While imbalance is abundant throughout and easily noticeable in the Smash series, this is a hack meant to severely tone down that imbalance, giving previously bad characters greater viability in the competitive environment, while still emulating a form greatly resembling that of Melee.
The problem is that in trying to correct this imbalance, you have to constantly check your player-base to make sure that your changes appeal to your audience. The ultimate goal really is to make a game that people want to play, which is apparently overlooked quite often.
For example, Ness sucks. Ness is pretty much doomed to always suck if you leave him to play as he always has: the character has a slow ground speed, a slow air speed, poor range, and a poor recovery. These are fatal flaws that will yield a low tier character if left unchanged. If you try to compensate for them in other areas, you basically force Ness's opponents to exploit those areas even harder. This is a bad way to fix the problem. In any instance where you form extremes, you're actually limiting the interaction with that character. The shallower your gameplay is and the less you can interact with your opponent for better or worse, the more you will drive away your player base. I'll use my previous example of what Squirtle was, where he's too fast/small to reasonably aim attacks at, and he was unable to be "caught" per se. This is extremely limiting to Squirtle's opponent, and the game degenerates into some shallow lack of interaction where basically you throw a move out and hope Squirtle runs into it.

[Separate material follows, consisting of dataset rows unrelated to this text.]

Class SuspendedStoreLaws (S : Type) := {
  ss_wf : S -> Prop;
  ss_lookup : S -> string -> option FlowContinuation;
  ss_create : S -> FlowContinuation -> CatgaResult bool * S;
  ss_get : S -> string -> CatgaResult (option FlowContinuation);
  ss_get_by_wait_correlation : S -> string -> CatgaResult (option FlowContinuation);
  ss_query : S -> FlowQuery -> CatgaResult (list FlowSummary);
  ss_update : S -> Z -> FlowContinuation -> CatgaResult bool * S;
  ss_claim : S -> FlowContinuation -> FlowContinuation -> CatgaResult bool * S;
  ss_record_wait_success : S -> string -> Z -> string -> list Z -> SystemTime -> CatgaResult bool * S;
  ss_record_wait_failure : S -> string -> Z -> string -> CatgaError -> SystemTime -> CatgaResult bool * S;
  ss_heartbeat : S -> string -> string -> Z -> SystemTime -> SystemTime -> CatgaResult bool * S;
  ss_lookup_id s id c : ss_wf s -> ss_lookup s id = Some c -> f_id (k_state c) = id;
  ss_get_law s id o : ss_get s id = Ok o -> o = ss_lookup s id;
  ss_create_law s c : ss_wf s ->
    let '(r, s') := ss_create s c in ss_wf s' /\
    write_law r (unwritten (ss_lookup s) (ss_lookup s'))
      (ss_lookup s (f_id (k_state c)) = None /\ written (ss_lookup s) (ss_lookup s') c);
  ss_update_law s expected next : ss_wf s ->
    let '(r, s') := ss_update s expected next in ss_wf s' /\
    write_law r (unwritten (ss_lookup s) (ss_lookup s'))
      (f_version (k_state next) = expected + 1
       /\ (exists cur, ss_lookup s (f_id (k_state next)) = Some cur /\ f_version (k_state cur) = expected)
       /\ written (ss_lookup s) (ss_lookup s') next);
  ss_claim_law s expected next : ss_wf s ->
    let '(r, s') := ss_claim s expected next in ss_wf s' /\
    write_law r (unwritten (ss_lookup s) (ss_lookup s'))
      (f_version (k_state next) = f_version (k_state expected) + 1
       /\ f_id (k_state next) = f_id (k_state expected)
       /\ ss_lookup s (f_id (k_state next)) = Some expected
       /\ written (ss_lookup s) (ss_lookup s') next);
  ss_record_success_law s id version child payload clock : ss_wf s ->
    let '(r, s') := ss_record_wait_success s id version child payload clock in ss_wf s' /\
    (unwritten (ss_lookup s) (ss_lookup s')
     \/ exists cur w, ss_lookup s id = Some cur /\ f_version (k_state cur) = version
        /\ k_wait cur = Some w
        /\ written (ss_lookup s) (ss_lookup s') (with_wait cur (record_success w child payload) clock));
  ss_record_failure_law s id version child error clock : ss_wf s ->
    let '(r, s') := ss_record_wait_failure s id version child error clock in ss_wf s' /\
    (unwritten (ss_lookup s) (ss_lookup s')
     \/ exists cur w, ss_lookup s id = Some cur /\ f_version (k_state cur) = version
        /\ k_wait cur = Some w
        /\ written (ss_lookup s) (ss_lookup s') (with_wait cur (record_failure w child error) clock));
  ss_heartbeat_law s id owner version clock touched : ss_wf s ->
    let '(r, s') := ss_heartbeat s id owner version clock touched in ss_wf s' /\
    (unwritten (ss_lookup s) (ss_lookup s')
     \/ exists cur, ss_lookup s id = Some cur /\ f_owner (k_state cur) = Some owner
        /\ f_version (k_state cur) = version
        /\ written (ss_lookup s) (ss_lookup s')
             (with_state cur (heartbeated_at (k_state cur) clock) touched))
}.

(** ** Polls and receipts ([flow/timeout.rs]) *)

Definition MAX_FLOW_TIMEOUT_BATCH_SIZE : Z := 256.
Definition MAX_FLOW_TIMEOUT_SCAN_LIMIT : Z := 1024.
Definition DEFAULT_FLOW_TIMEOUT_BATCH_SIZE : nat := 32.
Definition DEFAULT_FLOW_TIMEOUT_SCAN_LIMIT : nat := 128.

Definition validate_bounds (limit scan_limit : nat) : CatgaResult unit :=
  if (limit =? 0)%nat || (scan_limit =? 0)%nat || (scan_limit <? limit)%nat
     || (MAX_FLOW_TIMEOUT_BATCH_SIZE <? Z.of_nat limit)
     || (MAX_FLOW_TIMEOUT_SCAN_LIMIT <? Z.of_nat scan_limit)
  then fail Validation "flow timeout bounds must be positive, ordered, and within supported limits"
  else Ok tt.

Record TimedOutFlowPoll := mkPoll { p_now : SystemTime; p_limit : nat; p_scan : nat }.

Definition TimedOutFlowPoll_new (now : SystemTime) (limit scan_limit : nat)
    : CatgaResult TimedOutFlowPoll :=
  let? _ := validate_bounds limit scan_limit in Ok (mkPoll now limit scan_limit).

Record TimedOutFlowReceipt := mkReceipt { rc_flow : string; rc_token : list Z }.

Record FlowTimeoutOptions := mkTimeoutOptions {
  check_interval : Duration; to_batch_size : nat; to_scan_limit : nat
}.

Definition timeout_options_validate (o : FlowTimeoutOptions) : CatgaResult unit :=
  if check_interval o =? 0 then fail Validation "flow timeout check_interval must be greater than zero"
  else validate_bounds (to_batch_size o) (to_scan_limit o).

Definition FlowTimeoutOptions_new (interval : Duration) (batch scan : nat)
    : CatgaResult FlowTimeoutOptions :=
  let options := mkTimeoutOptions interval batch scan in
  let? _ := timeout_options_validate options in Ok options.

Definition FlowTimeoutOptions_default : FlowTimeoutOptions :=
  mkTimeoutOptions (from_secs 30) DEFAULT_FLOW_TIMEOUT_BATCH_SIZE DEFAULT_FLOW_TIMEOUT_SCAN_LIMIT.

(** ** [DueIndex]

    A [DueKey] is the pair of its deadline and flow, in that order. *)

Record DueIndex := mkDue {
  d_available : gmap tkey Z;
  d_claimed : gmap Z tkey;
  d_by_flow : gmap string (Z * tkey);
  d_next_token : Z
}.

Definition due_default : DueIndex := mkDue ∅ ∅ ∅ 0.

Definition timeout_deadline (c : FlowContinuation) : option SystemTime :=
  match flow_timeout_deadline_unix_ms c with
  | Ok (Some deadline) => time_checked_add 0 (from_millis deadline)
  | _ => None
  end.

Definition due_remove (d : DueIndex) (flow_id : string) : DueIndex :=
  match d_by_flow d !! flow_id with
  | None => d
  | Some (token, key) =>
    let by_flow := delete flow_id (d_by_flow d) in
    match d_claimed d !! token with
    | Some _ => mkDue (d_available d) (delete token (d_claimed d)) by_flow (d_next_token d)
    | None => mkDue (delete key (d_available d)) (d_claimed d) by_flow (d_next_token d)
    end
  end.

Definition due_replace (d : DueIndex) (c : FlowContinuation) : DueIndex :=
  let d := due_remove d (f_id (k_state c)) in
  match timeout_deadline c with
  | None => d
  | Some deadline =>
    let token := Z.max (wrapping u64 (d_next_token d + 1)) 1 in
    let key := (deadline, f_id (k_state c)) in
    mkDue (<[key := token]> (d_available d)) (d_claimed d)
      (<[f_id (k_state c) := (token, key)]> (d_by_flow d)) token
  end.

(** The loop of [poll]; it runs at most [scan_limit] times. *)
Fixpoint poll_loop (fuel : nat) (d : DueIndex) (poll : TimedOutFlowPoll) (inspected : nat)
    (receipts : list TimedOutFlowReceipt) : list TimedOutFlowReceipt * DueIndex :=
  match fuel with
  | O => (receipts, d)
  | S fuel =>
    if (inspected <? p_scan poll)%nat && (length receipts <? p_limit poll)%nat then
      match first_key_value tle (d_available d) with
      | None => (receipts, d)
      | Some (key, token) =>
        if p_now poll <? key.1 then (receipts, d)
        else
          poll_loop fuel
            (mkDue (delete key (d_available d)) (<[token := key]> (d_claimed d)) (d_by_flow d)
               (d_next_token d))
            poll (inspected + 1) (receipts ++ [mkReceipt key.2 (be_bytes 8 token)])
      end
    else (receipts, d)
  end.

Definition due_poll (d : DueIndex) (poll : TimedOutFlowPoll) : list TimedOutFlowReceipt * DueIndex :=
  poll_loop (S (p_scan poll)) d poll 0 [].

Definition due_ack (d : DueIndex) (token : Z) : DueIndex :=
  match d_claimed d !! token with
  | None => d
  | Some key =>
    mkDue (d_available d) (delete token (d_claimed d)) (delete key.2 (d_by_flow d)) (d_next_token d)
  end.

Definition due_release (d : DueIndex) (token : Z) (c : option FlowContinuation) : DueIndex :=
  match d_claimed d !! token with
  | None => d
  | Some key =>
    let current_matches := match c with
      | Some c => bool_decide (f_id (k_state c) = key.2)
                  && bool_decide (timeout_deadline c = Some key.1)
      | None => false
      end in
    let same_token := match d_by_flow d !! key.2 with
      | Some (current_token, _) => current_token =? token
      | None => false
      end in
    if current_matches && same_token
    then mkDue (<[key := token]> (d_available d)) (delete token (d_claimed d)) (d_by_flow d)
           (d_next_token d)
    else mkDue (d_available d) (delete token (d_claimed d)) (delete key.2 (d_by_flow d))
           (d_next_token d)
  end.

Definition receipt_token (r : TimedOutFlowReceipt) : option Z :=
  if (length (rc_token r) =? 8)%nat then Some (be_value (rc_token r)) else None.

(** *** The due index is consistent

    Every indexed flow is either available or claimed under its token, and nothing else is. *)

Record due_inv (d : DueIndex) : Prop := {
  di_flow f t k : d_by_flow d !! f = Some (t, k) ->
    k.2 = f /\ 1 <= t <= d_next_token d
    /\ ((d_available d !! k = Some t /\ d_claimed d !! t = None)
        \/ (d_claimed d !! t = Some k /\ d_available d !! k = None));
  di_available k t : d_available d !! k = Some t -> d_by_flow d !! k.2 = Some (t, k);
  di_claimed t k : d_claimed d !! t = Some k -> d_by_flow d !! k.2 = Some (t, k);
  di_tokens f f' t k k' :
    d_by_flow d !! f = Some (t, k) -> d_by_flow d !! f' = Some (t, k') -> f = f';
  di_next : 0 <= d_next_token d <= int_max u64
}.

Lemma due_default_inv : due_inv due_default.
Proof. by split. Qed.

Lemma due_remove_inv d f :
  due_inv d -> due_inv (due_remove d f)
    /\ d_by_flow (due_remove d f) = delete f (d_by_flow d)
    /\ d_next_token (due_remove d f) = d_next_token d.
Proof.
  intros [Hf Ha Hc Ht Hn]. unfold due_remove. destruct (d_by_flow d !! f) as [[t k]|] eqn:E.
  2: { rewrite delete_id by done. by split_and!. }
  destruct (Hf _ _ _ E) as (Hk & Hr & Hor).
  destruct (d_claimed d !! t) as [k'|] eqn:Ec.
  - destruct Hor as [[_ ?]|[[= ->] Hav]]; [done |]. split_and!; try done. split; simpl; try done.
    + intros f' t' k'. rewrite lookup_delete_Some. intros [Hne H']. destruct (Hf _ _ _ H') as (? & ? & Hor).
      split_and!; try lia; [done |]. destruct (decide (t' = t)) as [->|]; [by destruct (Ht f' f t k' k H' E) |].
      by rewrite !(lookup_delete_ne (d_claimed d)) by done.
    + intros k' t' H'. rewrite lookup_delete_ne; [by apply Ha |]. intros E'.
      pose proof (Ha _ _ H') as H1. rewrite <-E', E in H1. congruence.
    + intros t' k'. rewrite lookup_delete_Some. intros [Hne H']. apply Hc in H'.
      rewrite lookup_delete_ne; [done |]. intros E'. rewrite <-E', E in H'. congruence.
    + intros f1 f2 t' k1 k2. rewrite !lookup_delete_Some. intros [_ H1] [_ H2]. eauto.
  - destruct Hor as [[Hav _]|[? _]]; [| done]. split_and!; try done. split; simpl; try done.
    + intros f' t' k'. rewrite lookup_delete_Some. intros [Hne H']. destruct (Hf _ _ _ H') as (? & ? & Hor).
      split_and!; try lia; [done |]. rewrite !(lookup_delete_ne (d_available d)); [done |].
      intros ->. congruence.
    + intros k' t'. rewrite lookup_delete_Some. intros [Hne H']. apply Ha in H'.
      rewrite lookup_delete_ne; [done |]. intros E'. rewrite <-E', E in H'. congruence.
    + intros t' k' H'. rewrite lookup_delete_ne; [by apply Hc |]. intros E'. pose proof (Hc _ _ H') as H1.
      rewrite <-E', E in H1. congruence.
    + intros f1 f2 t' k1 k2. rewrite !lookup_delete_Some. intros [_ H1] [_ H2]. eauto.
Qed.
(** [forget_schedule] removes exactly the target of a registered schedule. *)
Lemma forget_targets s id sr :
  tables_ok s -> sch_schedules s !! id = Some sr ->
  forall t j, sch_targets (forget_schedule (drop_schedule s id) sr) !! t = Some j
    <-> sch_targets s !! t = Some j /\ j <> id.
Proof.
  intros Hs Hsr t j. destruct (to_schedule _ Hs _ _ Hsr) as (Hid & Htg).
  unfold forget_schedule. simpl. rewrite Htg, bool_decide_true by done. rewrite lookup_delete_Some. split.
  - intros [Hne H]. split; [done |]. intros ->. destruct (to_target _ Hs _ _ H) as (sr' & H' & E). congruence.
  - intros [H Hne]. split; [| done]. intros <-. congruence.
Qed.

Lemma forget_tables s id sr :
  tables_ok s -> sch_schedules s !! id = Some sr -> tables_ok (forget_schedule (drop_schedule s id) sr).
Proof.
  intros Hs Hsr. split.
  - intros j sr'. simpl. intros [Hne Hj]%lookup_delete_Some. destruct (to_schedule _ Hs _ _ Hj) as [? Htg].
    split; [done |]. by apply (forget_targets s id sr Hs Hsr).
  - intros t j [Ht Hne]%(forget_targets s id sr Hs Hsr). destruct (to_target _ Hs _ _ Ht) as (sr' & ? & ?).
    exists sr'. simpl. by rewrite lookup_delete_ne.
Qed.

Lemma filter_not_in_singleton (l : list DueSchedule) id :
  filter (fun e => ds_id e ∉ [id]) l = filter (fun e => ds_id e <> id) l.
Proof. apply list_filter_iff. intros e. rewrite list_elem_of_singleton. done. Qed.

(** Cancelling and acknowledging drop one schedule from every table. *)
Lemma drop_one_inv s id sr claims' :
  sched_inv s -> sch_schedules s !! id = Some sr -> claims' = delete id (sch_claims s) ->
  let s' := compact_cancelled_schedules (remove_due_schedule
    (set_claims (forget_schedule (drop_schedule s id) sr) claims') id) in
  sched_inv s' /\ sch_schedules s' = delete id (sch_schedules s)
  /\ sch_due s' = filter (fun e => ds_id e <> id) (sch_due s) /\ sch_claims s' = claims'.
Proof.
  intros Hs Hsr -> s'.
  assert (s' = remove_due_schedule (set_claims (forget_schedule (drop_schedule s id) sr)
            (delete id (sch_claims s))) id) as ->.
  { apply compact_noop. simpl. intros e [Hne Hin]%list_elem_of_filter.
    rewrite lookup_delete_ne by done. destruct (sv_entry _ Hs e Hin) as (_ & _ & x & -> & _). eauto. }
  split; [| done]. eapply (purge_inv s _ [id]); try done; simpl.
  - eapply sublist_sorted; [apply sublist_filter | apply Hs].
  - by rewrite filter_not_in_singleton.
  - intros j. case_decide as E; [apply list_elem_of_singleton in E; subst; by rewrite lookup_delete_eq |].
    rewrite lookup_delete_ne; [done |]. intros ->. apply E. by left.
  - intros t j. pose proof (forget_targets s id sr (sched_tables _ Hs) Hsr t j) as H. simpl in H.
    rewrite list_elem_of_singleton. exact H.
  - intros j [x [Hne Hj]%lookup_delete_Some]. split; [by eauto |]. rewrite list_elem_of_singleton. congruence.
Qed.

Lemma drop_claim_inv s id : sched_inv s -> sched_inv (set_claims s (delete id (sch_claims s))).
Proof.
  intros [Hso Hid He Hsc Ht Hc Hn1 Hn2]. split; simpl; try done.
  intros j [x [_ Hj]%lookup_delete_Some]. eauto.
Qed.

Lemma cancel_resume_inv s id clock : sched_inv s -> sched_inv (cancel_resume s id clock).2.
Proof.
  intros Hs. unfold cancel_resume. destruct (live_claim s id clock); [done |].
  pose proof (drop_claim_inv s id Hs) as Hs'. simpl. destruct (sch_schedules s !! id) as [sr|] eqn:E; [| done].
  simpl. apply (drop_one_inv s id sr (delete id (sch_claims s)) Hs E eq_refl).
Qed.

Lemma ack_due_inv s owner id : sched_inv s -> sched_inv (ack_due s owner id).2.
Proof.
  intros Hs. unfold ack_due. destruct (negb _); [done |].
  destruct (sch_schedules s !! id) as [sr|] eqn:E; [| by apply drop_claim_inv].
  simpl. apply (drop_one_inv s id sr (delete id (sch_claims s)) Hs E eq_refl).
Qed.

Lemma release_due_inv s owner id : sched_inv s -> sched_inv (release_due s owner id).2.
Proof.
  intros Hs. unfold release_due. destruct (owns_claim s id owner); [| done].
  pose proof (drop_claim_inv s id Hs) as [Hso Hid He Hsc Ht Hc Hn1 Hn2]. simpl in *.
  destruct (sch_schedules s !! id) as [sr|] eqn:E; simpl; [| done].
  assert (ds_id <$> merge_sort dsle (restored id (sr_due sr) <$> sch_due s) ≡ₚ ds_id <$> sch_due s) as Hp.
  { rewrite merge_sort_Permutation, <-list_fmap_compose.
    erewrite list_fmap_ext; [done |]. intros ? e _. unfold restored. simpl. by case_match. }
  split; simpl; try done.
  - apply (StronglySorted_merge_sort _).
  - by rewrite Hp.
  - intros e. rewrite merge_sort_Permutation. intros (e0 & -> & Hin)%list_elem_of_fmap.
    destruct (He e0 Hin) as (? & ? & sr0 & Hsr & ?). unfold restored. case_bool_decide as Eid; simpl; [| by eauto].
    subst id. rewrite Hsr in E. simplify_eq. split_and!; try lia. eauto.
  - intros j sr' Hj. rewrite Hp. auto.
Qed.

Lemma renew_due_inv s owner id now lease : sched_inv s -> sched_inv (renew_due s owner id now lease).2.
Proof.
  intros Hs. unfold renew_due. destruct (lease =? 0); [done |]. destruct (lease_deadline now lease); [| done].
  destruct (sch_claims s !! id) as [c|] eqn:E; [| done]. destruct (_ && _); [| done]. simpl.
  destruct Hs as [Hso Hid He Hsc Ht Hc Hn1 Hn2]. split; simpl; try done.
  intros j [x [[<- _]|[_ Hj]]%lookup_insert_Some]; eauto.
Qed.

Lemma heap_push_ids e h : ds_id <$> heap_push dsle e h ≡ₚ ds_id e :: (ds_id <$> h).
Proof. by rewrite (heap_push_perm dsle e h). Qed.

Lemma enqueue_cases s a d id :
  sched_inv s ->
  if sch_next_order s <? int_max u64
  then enqueue_due s a d id = (Ok tt, mkScheduler (sch_next_id s) (sch_schedules s) (sch_targets s)
         (heap_push dsle (mkDueSchedule a (sch_next_order s) d id) (sch_due s)) (sch_claims s)
         (sch_next_order s + 1))
  else exists e, enqueue_due s a d id = (Err e, s).
Proof.
  intros Hs. pose proof (sv_next_order _ Hs) as Hn. unfold enqueue_due.
  destruct (Z.ltb_spec (sch_next_order s) (int_max u64)).
  - rewrite checked_fits; [done |]. split; [int_bounds; lia | lia].
  - destruct (checked u64 _) eqn:E; [apply checked_Some in E; lia |]. by eexists.
Qed.

Lemma schedule_resume_inv s flow state due : sched_inv s -> sched_inv (schedule_resume s flow state due).2.
Proof.
  intros Hs. unfold schedule_resume. destruct (sch_targets s !! (flow, state)) as [id|] eqn:Et; [done |].
  unfold allocate_schedule_id. destruct (checked u64 (sch_next_id s + 1)) as [nx|] eqn:En; [| done].
  apply checked_Some in En as [-> En]. pose proof (sv_next_id _ Hs) as Hni.
  set (s1 := mkScheduler (sch_next_id s + 1) _ _ _ _ _).
  assert (sched_inv s1) as Hs1.
  { destruct Hs as [Hso Hid He Hsc Ht Hc Hn1 Hn2]. split; simpl; try (done || lia).
    intros id sr H. destruct (Hsc _ _ H) as (? & ? & ? & n & ? & ?). split_and!; try done. exists n.
    split; [done | lia]. }
  set (name := schedule_name (sch_next_id s)).
  assert (sch_schedules s !! name = None) as Hfresh.
  { destruct (sch_schedules s !! name) as [sr|] eqn:E; [| done].
    destruct (sv_schedule _ Hs _ _ E) as (_ & _ & _ & n & Hn & ?).
    apply schedule_name_inj in Hn; lia. }
  pose proof (enqueue_cases s1 due due name Hs1) as Hq.
  destruct (Z.ltb_spec (sch_next_order s1) (int_max u64)) as [Hlt|]; [rewrite Hq | destruct Hq as [e ->]; done].
  destruct Hs1 as [Hso Hid He Hsc Ht Hc Hn1 Hn2]. simpl in *. split; simpl.
  - by apply (heap_push_sorted dsle).
  - rewrite heap_push_ids. apply NoDup_cons. split; [| done]. simpl.
    intros (e & -> & Hin)%list_elem_of_fmap. destruct (He e Hin) as (_ & _ & sr & Hsr & _).
    congruence.
  - intros e. rewrite (heap_push_perm dsle). intros [->|Hin]%elem_of_cons; simpl.
    + split_and!; [lia | lia | lia |]. rewrite lookup_insert_eq. eauto.
    + destruct (He e Hin) as (? & ? & sr & Hsr & ?). split_and!; try lia.
      exists sr. rewrite lookup_insert_ne; [done |]. intros E. congruence.
  - intros id sr. rewrite lookup_insert_Some. intros [[<- <-]|[Hne H]]; simpl.
    + split_and!; [done | | apply lookup_insert_eq | exists (sch_next_id s); split; [done | lia]].
      rewrite heap_push_ids. by left.
    + destruct (Hsc _ _ H) as (? & ? & Htg & n & ? & ?). split_and!; [done | | | by eauto].
      * rewrite heap_push_ids. by right.
      * rewrite lookup_insert_ne; [done |]. intros E. rewrite <-E in Htg. congruence.
  - intros t id. rewrite lookup_insert_Some. intros [[<- <-]|[Hne H]].
    + rewrite lookup_insert_eq. by eexists.
    + destruct (Ht _ _ H) as (sr & Hsr & ?). exists sr. rewrite lookup_insert_ne; [done |].
      intros E. congruence.
  - intros id [sr Hsr]%Hc. destruct (decide (id = name)) as [->|]; [congruence |].
    rewrite lookup_insert_ne by done. eauto.
  - done.
  - lia.
Qed.

(** Requeueing the head of the heap under the next order *)
Lemma requeue_inv s e rest a :
  sched_inv s -> sch_due s = e :: rest -> ds_due e <= a -> sch_next_order s < int_max u64 ->
  sched_inv (mkScheduler (sch_next_id s) (sch_schedules s) (sch_targets s)
    (heap_push dsle (mkDueSchedule a (sch_next_order s) (ds_due e) (ds_id e)) rest) (sch_claims s)
    (sch_next_order s + 1)).
Proof.
  intros [Hso Hid He Hsc Ht Hc Hn1 Hn2] E Ha Hlt. rewrite E in *.
  assert (forall l, ds_id <$> heap_push dsle (mkDueSchedule a (sch_next_order s) (ds_due e) (ds_id e)) l
                    ≡ₚ ds_id <$> e :: l) as Hp by (intros; by rewrite heap_push_ids).
  split; simpl; try done.
  - inversion Hso. by apply (heap_push_sorted dsle).
  - by rewrite Hp.
  - intros e'. rewrite (heap_push_perm dsle). intros [->|Hin]%elem_of_cons; simpl.
    + destruct (He e ltac:(by left)) as (? & ? & ?). split_and!; try (done || lia).
    + destruct (He e' ltac:(by right)) as (? & ? & ?). split_and!; try (done || lia).
  - intros id sr Hsr. rewrite Hp. auto.
  - lia.
Qed.

Lemma add_claim_inv s id c :
  sched_inv s -> is_Some (sch_schedules s !! id) -> sched_inv (set_claims s (<[id := c]> (sch_claims s))).
Proof.
  intros [Hso Hid He Hsc Ht Hc Hn1 Hn2] H. split; simpl; try done.
  intros j [x [[<- _]|[_ Hj]]%lookup_insert_Some]; eauto.
Qed.

(** One inspection of [claim_due]: the head is due; what it becomes *)
Definition inspected (s : MemoryFlowScheduler) (e : DueSchedule) (rest : list DueSchedule)
    (now : SystemTime) : MemoryFlowScheduler :=
  mkScheduler (sch_next_id s) (sch_schedules s) (sch_targets s)
    (heap_push dsle (mkDueSchedule (if live_claim s (ds_id e) now then now else ds_available e)
       (sch_next_order s) (ds_due e) (ds_id e)) rest) (sch_claims s) (sch_next_order s + 1).

Lemma claim_step_eq fuel s owner now expires claimed e rest :
  sched_inv s -> sch_due s = e :: rest -> ds_available e <= now -> sch_next_order s < int_max u64 ->
  exists sr, sch_schedules s !! ds_id e = Some sr /\ sr_id sr = ds_id e /\ sr_due sr = ds_due e
  /\ sched_inv (inspected s e rest now)
  /\ claim_due_loop (S fuel) s owner now expires claimed =
     if live_claim s (ds_id e) now
     then claim_due_loop fuel (inspected s e rest now) owner now expires claimed
     else claim_due_loop fuel (set_claims (inspected s e rest now)
            (<[ds_id e := mkClaim owner expires]> (sch_claims s))) owner now expires (claimed ++ [sr]).
Proof.
  intros Hs E Ha Hlt.
  destruct (sv_entry _ Hs e ltac:(rewrite E; by left)) as (Hda & _ & sr & Hsr & Hdue).
  destruct (sv_schedule _ Hs _ _ Hsr) as (Hid & _). exists sr.
  assert (sched_inv (inspected s e rest now)) as Hi.
  { apply requeue_inv; try done. case_match; lia. }
  split_and!; try done. cbn [claim_due_loop]. rewrite E. rewrite (proj2 (Z.ltb_ge now (ds_available e))) by lia.
  cbn [sch_schedules set_heap]. rewrite Hsr, Hid, Hdue, Z.eqb_refl.
  unfold enqueue_due. cbn [sch_next_order set_heap].
  pose proof (sv_next_order _ Hs). rewrite checked_fits by (split; [int_bounds; lia | lia]).
  change (live_claim (set_heap s rest) (ds_id e) now) with (live_claim s (ds_id e) now).
  unfold inspected. by destruct (live_claim s (ds_id e) now).
Qed.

You quickly see a pattern where the more you can interact with the opponent, the more depth you can derive from play and those more appeal the game has. This is immediately evident in the better developed characters. The proper way to fix Ness is to remove his weaknesses to a point, such as increasing his running speed, increasing his air speed, giving him better range or a better recovery. You run the risk of making him too "vanilla" but it requires some finesse and refinement to avoid it.
So cmart expressed the idea that Ness's PK Fire was too good over the weekend. I said that might be true, but as long as that move comes at the cost of playing Ness, it is not a problem until the character is focused solely around that move. So long as you avoid instances of a character with extreme situations and increase the amount of interaction available, your game will probably be better for it.
The changes I've proposed so far were all corrections on these extremes as I've seen them:
-Wario's side B. Since this move was reduced from a 17% panacea, I have not even seen this character played, which only further reinforces (to me anyway) how stupid that 1 move really was.
-ROB's relative combo immunity. I don't think the change to this character was a major one, but punishing his mistakes is a much more reasonable process now.
-Squirtle's relative immunity to the cast. Squirtle is still a potent, fast threat as far as I can tell, but is much more reasonable to interact with in that you can...at all.
The most extreme character I saw over this past weekend is ZSS, but I don't think she's as bad as the above 3 were. ZSS right now is incredibly fast, well ranged, and her combos are just too easy/lethal. Her recovery is somewhat hard to interact with but I think that can stay. On the opposite side, she has very low weight, no shield game, and her throws are downright weird.
Finally, don't justify "balance" in terms of other attributes. A false association is just asking to be exploited in some stupid manner. Don't make a ZSS light because she is fast. Don't give a character a move that KOs at 60% because that's their only kill move. Don't leave in mechanic abuses on a projectile because the projectile isn't that good. These things lead to those extreme cases and are generally unreasonable to deal with. Understand why things like Falco's melee shine and lasers are a bad thing for a smash game. Yes we've come to understand them but a frame 1 invincible combo starter and indefinitely perfect stage control are also extremes that you should not strive to replicate, as the character eventually becomes focused around those extremes...like melee Falco so obviously is.
If you need one last example of a character that you can't interact with, look at Brawl Metaknight. The inability to deal with Tornado, stage abuse, camping, etc. got that character banned. You simply can't interact with him favorably in most situations.
edit: Actually Ike is more extreme than ZSS in that he's absolute trash. To be fair, the opponent can interact with Ike, Ike just can't do anything about it.